Le CTIP se transforme en Fédération des institutions paritaires de protection sociale

Publié le 23 janvier 2026


Créé en 1986 à l’initiative d’une vingtaine d’institutions de prévoyance (IP), le Centre technique des institutions de prévoyance (CTIP) s’est officiellement transformé, le 22 janvier 2026, en Fédération des institutions paritaires de protection sociale (FIPS).

«Ce changement traduit la volonté des partenaires sociaux de conjuguer l’héritage du paritarisme avec les enjeux à venir de la protection sociale complémentaire», précise le communiqué de presse publié à cette occasion. S’inscrivant en droite ligne de l’ANI du 18 février 2025 relatif à la gouvernance des groupes de protection sociale (lire KPS du 1er avril 2025), cette transformation traduit le souhait de ses signataires de réaffirmer la double légitimité de la nouvelle fédération en tant que porte-parole des 2 millions d’entreprise et de ses 14 millions de salariés et représentante de toutes les institutions paritaires de la protection sociale complémentaire.

Car «ce changement entérine aussi l’extension des missions des institutions qui, au-delà de leur champ d’intervention historique sur la prévoyance lourde, interviennent désormais aussi dans les domaines de la complémentaire santé, de la retraite et de l’épargne», a rappelé Jacques Creyssel, président (Medef) du conseil d’administration. «Afin de décliner concrètement les orientations fixées par les partenaires sociaux, de nouveaux statuts seront adoptés en 2026 par les groupes de protection sociale», précise le communiqué.

Quant à la nouvelle feuille de route de la fédération, elle sera fondée sur 3 piliers, a repris son président : «le dialogue» avec l’ensemble des parties prenantes et notamment avec les pouvoirs publics ; l’affirmation de la «liberté contractuelle» pour tordre le cou aux idées de Grande Sécu, de bouclier sanitaire et autre répartition 80/20 entre l’Assurance maladie et les complémentaires santé ; «la recherche d’efficience du système de protection sociale» où il y a, selon lui, «des marges considérables d’efficacité collective à aller chercher».

Concernant la mise en œuvre de la taxation des OCAM et du gel des tarifs qui l’accompagne, Jacques Creyssel s’est fait encore plus tranchant : « La proposition consistant à récupérer des augmentations excessives que nous aurions faites pour soit -disant compenser des transferts de charges qui n’ont finalement pas eu lieu est totalement saugrenue. Car si tel était le cas, et cela ne l’est pas, il conviendrait de redonner l’argent à ceux qui l’ont payé, mais pas à l’Etat». De la même façon, le gel des tarifs des contrats de complémentaire santé est «totalement contraire à toutes les règles de droit constitutionnel et européen», a souligné le président (Medef) : «On n’a pas le droit de faire des mesures rétroactives» sachant que les augmentations tarifaires ont été publiées avant la promulgation de la loi, ni de «remettre en cause par la loi les accords sociaux» en application desquels ces augmentations avaient été appliquées. «Pour nous, les choses sont claires, ce n’est pas applicable», a conclut Jacques Creyssel.
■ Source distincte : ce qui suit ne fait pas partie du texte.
Lemma bytes_appends (q : ptr) (S : section) (buf : list byte) (st : as_) :
  h_sect (as_heap st) !! q = Some S →
  bytes (Some q) buf st = Ret tt
    (set_as_heap
       (on_sect (λ l, <[q := set_s_inst (s_inst S ++ [length (h_inst (as_heap st))])
                               (set_s_size (add64 (s_size S) (len buf)) S)]> l)
          (on_inst (λ l, l ++ [{| i_op := opBYTES; i_addr := addr4_0; i_code := buf |}])
             (as_heap st))) st).
Proof.
  intros HS. open_state st. unfold bytes. unfold_M. simpl. cell HS. reflexivity.
Qed.

Lemma rem_mod_same (a b : Z) : 0 < b → (Z.rem a b) mod b = a mod b.
Proof.
  intros Hb. rewrite (Z.rem_eq a b) by lia.
  rewrite Zminus_mod, (Z.mul_comm b), Z_mod_mult, Z.sub_0_r. apply Zmod_mod.
Qed.

Lemma padding_formula (align pc : Z) :
  1 ≤ align < 2 ^ 63 → (0 ≤ pc ∨ 2 * align ≤ 2 ^ 63) →
  padding align pc = (align - pc mod align) mod align.
Proof.
  intros Ha Hpc. unfold padding, rem64, sub64.
  assert (Hr : - align < Z.rem pc align < align).
  { pose proof (Z.rem_bound_abs pc align ltac:(lia)). lia. }
  assert (Hr' : 0 ≤ pc → 0 ≤ Z.rem pc align).
  { intros. apply Z.rem_nonneg; lia. }
  assert (Hr'' : pc ≤ 0 → Z.rem pc align ≤ 0).
  { intros. apply Z.rem_nonpos; lia. }
  rewrite (wrap64_id (Z.rem pc align)) by lia.
  rewrite (wrap64_id (align - Z.rem pc align)) by lia.
  assert (Hpos : 0 ≤ align - Z.rem pc align) by lia.
  rewrite Z.rem_mod_nonneg by lia.
  pose proof (Z.mod_pos_bound (align - Z.rem pc align) align ltac:(lia)).
  rewrite wrap64_id by lia.
  rewrite (Zminus_mod align (Z.rem pc align)), rem_mod_same by lia.
  by rewrite (Zminus_mod align (pc mod align)), Zmod_mod.
Qed.

(** C1, as the code has it.  With a current section, an alignment
    [align] from 1 up and a position counter that is not negative (or
    an alignment of at most 2^62), [alignpc] computes the padding
    [(align - pc mod align) mod align] from the position counter [pc]
    of the section, not from its byte size.  A padding of at most
    [maxAlloc] bytes is handed to [bytes] as that many bytes of the
    fill value: exactly one [opBYTES] instruction with that code is
    appended to the section and its byte size grows by the padding (in
    [int64] arithmetic); the position counter is left as it was.  With
    a larger padding the allocation of the filler panics and nothing
    is appended. *)
Theorem alignpc_pads (align : Z) (value : byte) (st : as_) (q : ptr) (S : section)
    (Hs : as_sect st = Some q) (HS : h_sect (as_heap st) !! q = Some S)
    (Ha : 1 ≤ align < 2 ^ 63) (Hpc : 0 ≤ s_pc S ∨ 2 * align ≤ 2 ^ 63) :
  let pad := (align - s_pc S mod align) mod align in
  0 ≤ pad < align
  ∧ (pad ≤ maxAlloc →
     ∃ st', alignpc align value st = Ret tt st'
       ∧ h_inst (as_heap st') =
           h_inst (as_heap st) ++
             [{| i_op := opBYTES; i_addr := addr4_0;
                 i_code := replicate (Z.to_nat pad) value |}]
       ∧ h_sect (as_heap st') =
           <[q := set_s_inst (s_inst S ++ [length (h_inst (as_heap st))])
                    (set_s_size (add64 (s_size S) pad) S)]>
             (h_sect (as_heap st))
       ∧ as_prog st' = as_prog st
       ∧ as_sect st' = as_sect st)
  ∧ (maxAlloc < pad → alignpc align value st = Crash).
Proof.
  intros pad.
  assert (Hpad : 0 ≤ pad < align) by (apply Z.mod_pos_bound; lia).
  split; [done|].
  unfold alignpc. unfold mbind, M_bind, gets, load. simpl. rewrite Hs, HS.
  rewrite bool_decide_eq_false_2 by lia.
  fold (padding align (s_pc S)). rewrite (padding_formula _ _ Ha Hpc). fold pad.
  split.
  - intros Hfit. rewrite bool_decide_eq_false_2 by lia. simpl. rewrite Hs.
    rewrite (bytes_appends _ _ _ _ HS).
    eexists. split; [reflexivity|]. simpl.
    unfold len. rewrite length_replicate, Z2Nat.id by lia. repeat split; done.
  - intros Hbig. by rewrite bool_decide_eq_true_2 by lia.
Qed.

Lemma alignpc_pads_witness :
  let st0 := set_as_sect (Some 0%nat) (newas "amd64" "linux" "t.s") in
  let st1 := after (bytes (Some 0%nat) (replicate 10 "000"%byte)) st0 in
  let st2 := after (update sections (Some 0%nat) (set_s_pc 10)) st1 in
  ∃ st', alignpc 16 "000"%byte st2 = Ret tt st'
    ∧ (i_code <$> h_inst (as_heap st') !! 1%nat) = Some (replicate 6 "000"%byte)
    ∧ (s_size <$> h_sect (as_heap st') !! 0%nat) = Some 16
    ∧ (s_pc <$> h_sect (as_heap st') !! 0%nat) = Some 10.
Proof.
  intros st0 st1 st2.
  destruct (proj1 (proj2 (alignpc_pads 16 "000"%byte st2 0%nat
              (set_s_pc 10 (set_s_inst [0%nat] (set_s_size 10
                 (newsection ".text" "ax" stPROGBITS))))
              eq_refl eq_refl ltac:(lia) ltac:(left; simpl; lia)))
              ltac:(vm_compute; discriminate))
    as (st' & H1 & Hi & Hsec & _).
  exists st'. split; [exact H1|]. rewrite Hi, Hsec. repeat split.
Defined.

(** C1 as it was stated fails: a section of byte size 10 whose
    position counter is 0 gets no filler from [alignpc 16 0], and its
    byte size stays 10. *)
Lemma alignpc_not_from_byte_size :
  let st0 := set_as_sect (Some 0%nat) (newas "amd64" "linux" "t.s") in
  let st1 := after (bytes (Some 0%nat) (replicate 10 "000"%byte)) st0 in
  let st2 := after (alignpc 16 "000"%byte) st1 in
  (s_size <$> h_sect (as_heap st1) !! 0%nat) = Some 10
  ∧ (s_pc <$> h_sect (as_heap st1) !! 0%nat) = Some 0
  ∧ alignpc 16 "000"%byte st1 = Ret tt st2
  ∧ (i_code <$> h_inst (as_heap st2) !! 1%nat) = Some []
  ∧ (s_size <$> h_sect (as_heap st2) !! 0%nat) = Some 10.
Proof. vm_compute. repeat split. Qed.

(** ** [code] and [emit] *)

Lemma length_le_bytes (n : nat) (v : Z) : length (le_bytes n v) = n.
Proof. revert v. induction n as [|n IH]; intros v; simpl; [done|]. by rewrite IH. Qed.

Lemma length_put_uint (order : ByteOrder) (n : nat) (v : Z) :
  length (put_uint order n v) = n.
Proof. destruct order; simpl; rewrite ?length_reverse; apply length_le_bytes. Qed.

Lemma le_bytes_lookup (n k : nat) (v : Z) :
  (k < n)%nat → le_bytes n v !! k = Some (byte_of_Z (Z.shiftr v (8 * Z.of_nat k))).
Proof.
  revert k v. induction n as [|n IH]; intros k v Hk; [lia|].
  destruct k as [|k]; simpl.
  - by rewrite Z.shiftr_0_r.
  - rewrite IH by lia. rewrite Z.shiftr_shiftr by lia. do 3 f_equal. lia.
Qed.

(** Byte [k] of an [n]-byte integer: the least significant byte comes
    first in little-endian order and last in big-endian order. *)
Lemma put_uint_lookup (order : ByteOrder) (n k : nat) (v : Z) :
  (k < n)%nat →
  put_uint order n v !! k =
    Some (byte_of_Z (Z.shiftr v (8 * Z.of_nat
            match order with LittleEndian => k | BigEndian => n - 1 - k end))).
Proof.
  intros Hk. destruct order; simpl.
  - by apply le_bytes_lookup.
  - rewrite reverse_lookup by (rewrite length_le_bytes; lia).
    rewrite length_le_bytes. replace (n - S k)%nat with (n - 1 - k)%nat by lia.
    apply le_bytes_lookup. lia.
Qed.

Lemma code_loop_supported (v : list value) (c : list byte) (st : as_) :
  Forall supported v →
  code_loop c v st = Ret (c ++ flat_map (encode (p_endian (as_prog st))) v) st.
Proof.
  intros H. revert c. induction H as [|x v Hx _ IH]; intros c; simpl.
  - by rewrite app_nil_r.
  - destruct x; simpl in *; try done; unfold_M; rewrite IH;
      by rewrite <- ?app_assoc.
Qed.

Lemma code_loop_unsupported (v1 v2 : list value) (ty : string) (c : list byte) (st : as_) :
  Forall supported v1 →
  ∃ e, code_loop c (v1 ++ VOther ty :: v2) st = Raise e st ∧ EmitTypeError ty e.
Proof.
  intros H. revert c. induction H as [|x v Hx _ IH]; intros c; simpl.
  - destruct (@errorf_raises unit "unknown emit type %T" [AType ty] st) as (e & He & Ht).
    exists e. split; [|done]. unfold mbind, M_bind. by rewrite He.
  - destruct x; simpl in *; try done; unfold_M; apply IH.
Qed.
De son côté, le vice-président (FO) de la FIPS, Alain Gautron, a insisté sur l’importance de «gagner la bataille» du vote du projet de loi de lutte contre la fraude en invitant les secrétaires généraux des fédérations syndicales et patronales à se mobiliser afin de donner aux organismes complémentaires la capacité d’agir contre les fraudeurs (lire KPS du 19 décembre 2025).  

Au-delà de ces sujets d’actualité chaude, les partenaires sociaux vont engager des réflexions de fond sur l’avenir de la protection sociale, dans la perspective de l’élection présidentielle de 2027. Ces travaux s’inscrivent dans une réflexion de long terme et doivent aboutir à des propositions visant à renforcer la soutenabilité de notre modèle de protection sociale et l’efficience du système de soins. « Nous devons être de plus en plus présents dans le débat public pour faire entendre notre voix singulière et promouvoir un système qui préserve la liberté des acteurs, le dialogue social et l’efficacité collective », affirme Jacques Creyssel, président de la FIPS.